ASSIGNMENT =
From the line below that contains "Definition add (x" to the line that contains "Definition mul (x", repeat every line exactly, both ends included, and nothing else.
------ GIVEN RECORDS
(** A toy clock with a string that is not a date. *)
Definition strict_clock (s : string) : option Z :=
  if String.eqb s "not a date" then None
  else Some (Z.of_nat (String.length s)).

(** Three fetched jobs: an older one, one without a date, a newer one. *)
Definition undated_between : list JobStatus :=
  [sample_job "job-a" "2024-01"; sample_job "job-x" "not a date";
   sample_job "job-b" "2024-01-02"].

(** Three fetched jobs, the first and the last created at the same time. *)
Definition tied_jobs : list JobStatus :=
  [sample_job "job-a" "2024-01"; sample_job "job-b" "2024-01-02";
   sample_job "job-c" "2024-01"].

(** The dashboard before its first fetch. *)
Definition loading_dashboard : Dashboard :=
  {| jobs := []; loading := true; refreshing := false; toasts := [] |}.

(** * Vocabulary of the further properties *)

(** The last successful reply of a sequence of replies. *)
Definition last_fetched (replies : list (AxiosReply (list JobStatus)))
    : option (list JobStatus) :=
  fold_left (fun acc reply =>
               match reply with
               | Resolved js => Some js
               | Rejected _ => acc
               end) replies None.

(** The message [getUserJobs] throws on the rejection [e]. *)
Definition jobs_error_message (e : AxiosError) : string :=
  or_else (error_detail e) "Failed to get user jobs".
(** * The No-U-Turn Sampler of [nuts.py]: a shallow embedding and its properties

    The development follows the source file function by function:
    [leapfrog], [find_reasonable_epsilon], [stop_criterion], [build_tree]
    and [nuts6], and the example target of [test_nuts6].

    Numbers.  A Python/NumPy float is modelled by [num]: an exact rational
    (the finite values) or one of the three IEEE special values.  Finite
    arithmetic is exact: there is no rounding and no overflow.  The special
    values follow IEEE 754 (signed zeros apart).  The transcendental
    functions of NumPy are an interface ([Libm]); the global random generator
    of NumPy is another one ([RandomState]).

    Arrays.  A one-dimensional array is a list of numbers.  All vectors of one
    run have the common dimension [D]; element-wise operations are defined on
    lists position by position. *)

From Stdlib Require Import ZArith QArith Qcanon List Bool Lia Lqa.
Import ListNotations.


(** ** Floating-point values *)

Inductive num : Type :=
| Fin (q : Qc)
| PInf
| NInf
| NaN.

Declare Scope num_scope.
Delimit Scope num_scope with num.
Bind Scope num_scope with num.

Definition of_Q (q : Q) : num := Fin (Q2Qc q).
Definition of_Z (z : Z) : num := of_Q (inject_Z z).

Definition neg (x : num) : num :=
  match x with
  | Fin a => Fin (- a)
  | PInf => NInf
  | NInf => PInf
  | NaN => NaN
  end.

Definition add (x y : num) : num :=
  match x, y with
  | NaN, _ | _, NaN => NaN
  | Fin a, Fin b => Fin (a + b)
  | PInf, NInf | NInf, PInf => NaN
  | PInf, _ | _, PInf => PInf
  | NInf, _ | _, NInf => NInf
  end.

Definition sub (x y : num) : num := add x (neg y).

(** The infinity with the sign of [c] ([Gt] is positive); [Eq] stands for a
    zero factor, whose product with an infinity is not a number. *)
Definition signed_inf (c : comparison) : num :=
  match c with
  | Gt => PInf
  | Lt => NInf
  | Eq => NaN
  end.

Definition mul (x y : num) : num :=
  match x, y with
  | NaN, _ | _, NaN => NaN
  | Fin a, Fin b => Fin (a * b)
  | Fin a, PInf | PInf, Fin a => signed_inf (a ?= 0)%Qc
  | Fin a, NInf | NInf, Fin a => signed_inf (CompOpp (a ?= 0)%Qc)
  | PInf, PInf | NInf, NInf => PInf
  | PInf, NInf | NInf, PInf => NInf
  end.

(** NumPy's [/]: a zero divisor gives an infinity or [NaN], never an error. *)
Definition npdiv (x y : num) : num :=
  match x, y with
  | NaN, _ | _, NaN => NaN
  | Fin a, Fin b =>
      match (b ?= 0)%Qc with
      | Eq => signed_inf (a ?= 0)%Qc
      | _ => Fin (a / b)
      end
  | Fin _, _ => Fin 0
  | PInf, Fin b => match (b ?= 0)%Qc with Lt => NInf | _ => PInf end
  | NInf, Fin b => match (b ?= 0)%Qc with Lt => PInf | _ => NInf end
  | _, _ => NaN
  end.

Definition ltb (x y : num) : bool :=
  match x, y with
  | NaN, _ | _, NaN => false
  | Fin a, Fin b => match (a ?= b)%Qc with Lt => true | _ => false end
  | NInf, NInf | PInf, _ => false
  | NInf, _ | _, PInf => true
  | _, NInf => false
  end.

Definition leb (x y : num) : bool :=
  match x, y with
  | NaN, _ | _, NaN => false
  | Fin a, Fin b => match (a ?= b)%Qc with Gt => false | _ => true end
  | NInf, _ | _, PInf => true
  | PInf, _ | _, NInf => false
  end.

Definition gtb (x y : num) : bool := ltb y x.
Definition geb (x y : num) : bool := leb y x.

(** [np.isfinite] *)
Definition isfinite (x : num) : bool :=
  match x with
  | Fin _ => true
  | _ => false
  end.

Infix "+" := add : num_scope.
Infix "-" := sub : num_scope.
Infix "*" := mul : num_scope.
Infix "/" := npdiv : num_scope.
Notation "- x" := (neg x) : num_scope.
Infix "<?" := ltb : num_scope.
Infix ">?" := gtb : num_scope.
Infix ">=?" := geb : num_scope.
(** * Binary radix sort (bin_radix_sort.cpp): model and verification

    The C++ file defines two in-place most-significant-bit-first binary
    radix sorts over [std::vector<T>], [T] an unsigned integer type: a
    recursive one working on [std::span] views and an iterative one that
    keeps its pending ranges in an array used as a stack.  It also has a
    comparison helper, [equal_vectors], used by the benchmark.

    Conventions of the embedding:
    - a [std::vector<T>] is a [list Z]; an element of type [T] is a [Z] in
      [0, 2^bits T);
    - [int] values are [Z]; the narrowing conversions from [size_t] to
      [int] that the source performs are written out with [to_int]; the
      cursors and tasks of the sorts stay between [-1] and the size of the
      vector and are computed exactly; the counter of [equal_vectors] runs
      up to the size of its first argument, and its increment beyond
      [INT_MAX] is a signed overflow, which is undefined behaviour;
    - an unchecked [operator[]] outside the bounds of its container is
      undefined behaviour: every access returns an [option], [None] standing
      for undefined behaviour, and the functions propagate it. *)

From stdpp Require Import base numbers list sorting.
From Equations Require Import Equations.
Local Open Scope Z_scope.

(** ** Machine integers *)

Definition INT_MAX : Z := 2147483647.

(** Conversion of a [size_t] value to [int] (modular since C++20). *)
Definition to_int (x : Z) : Z := (x + 2 ^ 31) `mod` 2 ^ 32 - 2 ^ 31.

(** The element types the benchmark instantiates the templates with. *)
Inductive uint_t : Set := uint8_t | uint16_t | uint32_t | uint64_t.

Definition sizeof (T : uint_t) : Z :=
  match T with uint8_t => 1 | uint16_t => 2 | uint32_t => 4 | uint64_t => 8 end.

(** Bit width of [T], the [sizeof(T) * 8] of the source. *)
Definition bits (T : uint_t) : Z := sizeof T * 8.

(** [x] is a value of type [T]. *)
Definition is_uint (T : uint_t) (x : Z) : Prop := 0 <= x < 2 ^ bits T.

(** ** Vectors with unchecked indexing *)

Definition vsize {A} (v : list A) : Z := Z.of_nat (length v).

(** [v[i]] as an rvalue. *)
Definition vget {A} (v : list A) (i : Z) : option A :=
  if decide (0 <= i) then v !! Z.to_nat i else None.

(** [v[i] = x]. *)
Definition vset {A} (v : list A) (i : Z) (x : A) : option (list A) :=
  if decide (0 <= i < vsize v) then Some (<[Z.to_nat i := x]> v) else None.

(** [tmp = v[i]; v[i] = v[j]; v[j] = tmp], which is also what
    [std::swap(v[i], v[j])] does. *)
Definition vswap (v : list Z) (i j : Z) : option (list Z) :=
  tmp ← vget v i;
  y ← vget v j;
  v1 ← vset v i y;
  vset v1 j tmp.

(** [(x >> bit) & 1], for the bit indices [0 <= bit < bits T] that the
    sorts use. *)
Definition nth_bit (x bit : Z) : Z := Z.land (Z.shiftr x bit) 1.

(** ** The two-pointer partition loop

    [while (left <= right) { ... }] of both variants.  The recursive variant
    indexes a span, whose element [i] is element [base + i] of the vector;
    the iterative variant indexes the vector itself ([base = 0]).  [l] and
    [r] are the cursors [left] and [right]; the result is the vector and
    the value of [left] when the loop exits.  The loop runs [r - l + 1]
    more times, which is the measure of the recursion. *)

Equations? partition_loop (bit base : Z) (v : list Z) (l r : Z)
  : option (list Z * Z) by wf (Z.to_nat (r - l + 1)) lt :=
  partition_loop bit base v l r with decide (l <= r) := {
    | right _ => Some (v, l)
    | left _ =>
        match vget v (base + l) with
        | None => None
        | Some x =>
            if decide (nth_bit x bit = 0)
            then partition_loop bit base v (l + 1) r
            else match vswap v (base + l) (base + r) with
                 | None => None
                 | Some v' => partition_loop bit base v' l (r - 1)
                 end
        end }.
Proof. all: lia. Qed.

(** ** Recursive variant *)

(** A [std::span<T>] into the vector: offset of its first element and
    number of elements. *)
Record span : Set := Span { sp_off : Z; sp_size : Z }.

(** [s.subspan(offset, count)] and [s.subspan(offset)]. *)
Definition subspan (s : span) (offset count : Z) : span :=
  Span (sp_off s + offset) count.
Definition subspan_from (s : span) (offset : Z) : span :=
  Span (sp_off s + offset) (sp_size s - offset).

(** The lambda [bin_radix_sort_rec_inm]; [v] is the storage the span
    points into. *)
Equations? bin_radix_sort_rec_inm (v : list Z) (vview : span) (bit : Z)
  : option (list Z) by wf (Z.to_nat (bit + 1)) lt :=
  bin_radix_sort_rec_inm v vview bit
    with decide (sp_size vview <= 1 ∨ bit < 0) := {
    | left _ => Some v
    | right _ =>
        match partition_loop bit (sp_off vview) v 0
                (to_int (sp_size vview - 1)) with
        | None => None
        | Some (v1, lft) =>
            match bin_radix_sort_rec_inm v1 (subspan vview 0 lft) (bit - 1) with
            | None => None
            | Some v2 =>
                bin_radix_sort_rec_inm v2 (subspan_from vview lft) (bit - 1)
            end
        end }.
Proof. all: lia. Qed.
------------
TASK OUTPUT =
Definition add (x y : num) : num :=
  match x, y with
  | NaN, _ | _, NaN => NaN
  | Fin a, Fin b => Fin (a + b)
  | PInf, NInf | NInf, PInf => NaN
  | PInf, _ | _, PInf => PInf
  | NInf, _ | _, NInf => NInf
  end.

Definition sub (x y : num) : num := add x (neg y).

(** The infinity with the sign of [c] ([Gt] is positive); [Eq] stands for a
    zero factor, whose product with an infinity is not a number. *)
Definition signed_inf (c : comparison) : num :=
  match c with
  | Gt => PInf
  | Lt => NInf
  | Eq => NaN
  end.

Definition mul (x y : num) : num :=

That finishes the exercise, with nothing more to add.